▼
(** What a case of [switch (name)] does with [result.data], once its
    first three statements (see [handle_case]) have run. *)
Definition respond (h : Host) (config : Config) (t : tool)
    (input : list (string * value)) (save_path : value) (data : value)
  : M CallToolResult :=
  let images (k : list value -> M CallToolResult) := urls <~ lift (extractImageUrls data);; k urls in
  let video (k : value -> M CallToolResult) := url <~ lift (extractVideoUrl data);; k url in
  let audio (k : value -> M CallToolResult) := url <~ lift (extractAudioUrl data);; k url in
  let model3d (k : value -> M CallToolResult) := url <~ lift (extract3DUrl data);; k url in
  let raw (title : string) := success (title ++ nl ++ JSON_stringify h data) in
  match t with
  | generate_image =>
      images (fun urls =>
      match urls with
      | [] => failure "No image was generated. Try rephrasing your prompt."
      | url0 :: more =>
          let savePath :=
            or_string save_path
              (getAutoSavePath h config "generated"
                 (or_string (lookup "output_format" input) "png")) in
          _ <~ downloadFile h url0 savePath;;
          seed <~ lift (get data "seed");;
          success
            ("Image generated and saved to: " ++ savePath
             ++ match more with
                | [] => ""
                | _ => nl ++ "Additional images: " ++ join (Number_toString h) ", " more
                end
             ++ match seed with
                | VUndefined => ""
                | _ => nl ++ "Seed: " ++ String_ h seed
                end)
      end)
  | edit_image =>
      images (fun urls =>
      save_first h config urls save_path
        (failure "No edited image was generated. Try rephrasing your prompt.")
        "edited" "png" "Edited image saved to: ")
  | image_to_image =>
      images (fun urls =>
      save_first h config urls save_path
        (failure "No image was generated. Try rephrasing your prompt.")
        "img2img" (or_string (lookup "output_format" input) "png")
        "Transformed image saved to: ")
  | inpaint_ =>
      images (fun urls =>
      save_first h config urls save_path
        (failure "Inpainting failed. Try a different prompt or mask.")
        "inpainted" (or_string (lookup "output_format" input) "png")
        "Inpainted image saved to: ")
  | style_transfer =>
      images (fun urls =>
      save_first h config urls save_path
        (failure "Style transfer failed. Try a different reference image.")
        "style-transfer" "png" "Style transfer result saved to: ")
  | text_to_video =>
      video (fun url =>
      save_url h config url save_path
        (failure "No video was generated. Try rephrasing your prompt.")
        "text2video" "mp4" "Video generated and saved to: ")
  | image_to_video =>
      video (fun url =>
      save_url h config url save_path
        (failure "No video was generated. Try a different image or prompt.")
        "img2video" "mp4" "Video generated and saved to: ")
  | lipsync_ =>
      video (fun url =>
      save_url h config url save_path
        (failure "Lipsync failed. Check that the video contains a visible face and the audio is clear.")
        "lipsync" "mp4" "Lipsync video saved to: ")
  | avatar_video =>
      video (fun url =>
      save_url h config url save_path
        (failure "Avatar video generation failed. Ensure the image is a clear portrait/headshot.")
        "avatar" "mp4" "Avatar video saved to: ")
  | upscale_image =>
      images (fun urls =>
      save_first h config urls save_path
        (failure "Upscaling failed.")
        "upscaled" "png" "Upscaled image saved to: ")
  | upscale_video =>
      video (fun url =>
      save_url h config url save_path
        (failure "Video upscaling failed.")
        "upscaled" "mp4" "Upscaled video saved to: ")
  | remove_background =>
      images (fun urls =>
      save_first h config urls save_path
        (failure "Background removal failed.")
        "no-bg" "png" "Background removed. Saved to: ")
  | remove_video_background =>
      video (fun url =>
      save_url h config url save_path
        (failure "Video background removal failed.")
        "no-bg-video" "mp4" "Video background removed. Saved to: ")
  | face_swap_image =>
      images (fun urls =>
      save_first h config urls save_path
        (failure "Face swap failed. Ensure both images contain clear, visible faces.")
        "face-swap" "png" "Face swap result saved to: ")
  | face_swap_video =>
      video (fun url =>
      save_url h config url save_path
        (failure "Video face swap failed. Ensure the video has a clear face and the swap image is a good headshot.")
        "face-swap-video" "mp4" "Face swap video saved to: ")
  | segment_image =>
      let responseText :=
        "Segmentation complete." ++ nl ++ nl ++ "Raw result:" ++ nl ++ JSON_stringify h data in
      (* Try to save mask if available *)
      images (fun urls =>
      match urls with
      | url0 :: _ =>
          if truthy save_path then
            _ <~ downloadFile h url0 (or_string save_path "");;
            success (responseText ++ nl ++ nl ++ "Mask saved to: " ++ or_string save_path "")
          else success responseText
      | [] => success responseText
      end)
  | estimate_depth =>
      images (fun urls =>
      save_first h config urls save_path
        (raw ("Depth estimation complete." ++ nl ++ nl ++ "Raw result:"))
        "depth" "png" "Depth map saved to: ")
  | generate_music =>
      audio (fun url =>
      save_url h config url save_path
        (raw "Music generation result:")
        "music" "mp3" "Music generated and saved to: ")
  | text_to_speech =>
      audio (fun url =>
      save_url h config url save_path
        (raw "TTS result:")
        "speech" "mp3" "Speech audio saved to: ")
  | generate_sound_effect =>
      audio (fun url =>
      save_url h config url save_path
        (raw "Sound effect result:")
        "sfx" "mp3" "Sound effect saved to: ")
  | image_to_3d =>
      model3d (fun url =>
      save_url h config url save_path
        (raw "3D generation result:")
        "model" "glb" "3D model saved to: ")
  | retexture_3d =>
      model3d (fun url =>
      save_url h config url save_path
        (raw "Retexture result:")
        "retextured" "glb" "Retextured 3D model saved to: ")
  end.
▲
Work to be completed => Scan the entries above for the word "value". Report the lines that hold it.

Answer to this task =>
    (input : list (string * value)) (save_path : value) (data : value)
  let images (k : list value -> M CallToolResult) := urls <~ lift (extractImageUrls data);; k urls in
  let video (k : value -> M CallToolResult) := url <~ lift (extractVideoUrl data);; k url in
  let audio (k : value -> M CallToolResult) := url <~ lift (extractAudioUrl data);; k url in
  let model3d (k : value -> M CallToolResult) := url <~ lift (extract3DUrl data);; k url in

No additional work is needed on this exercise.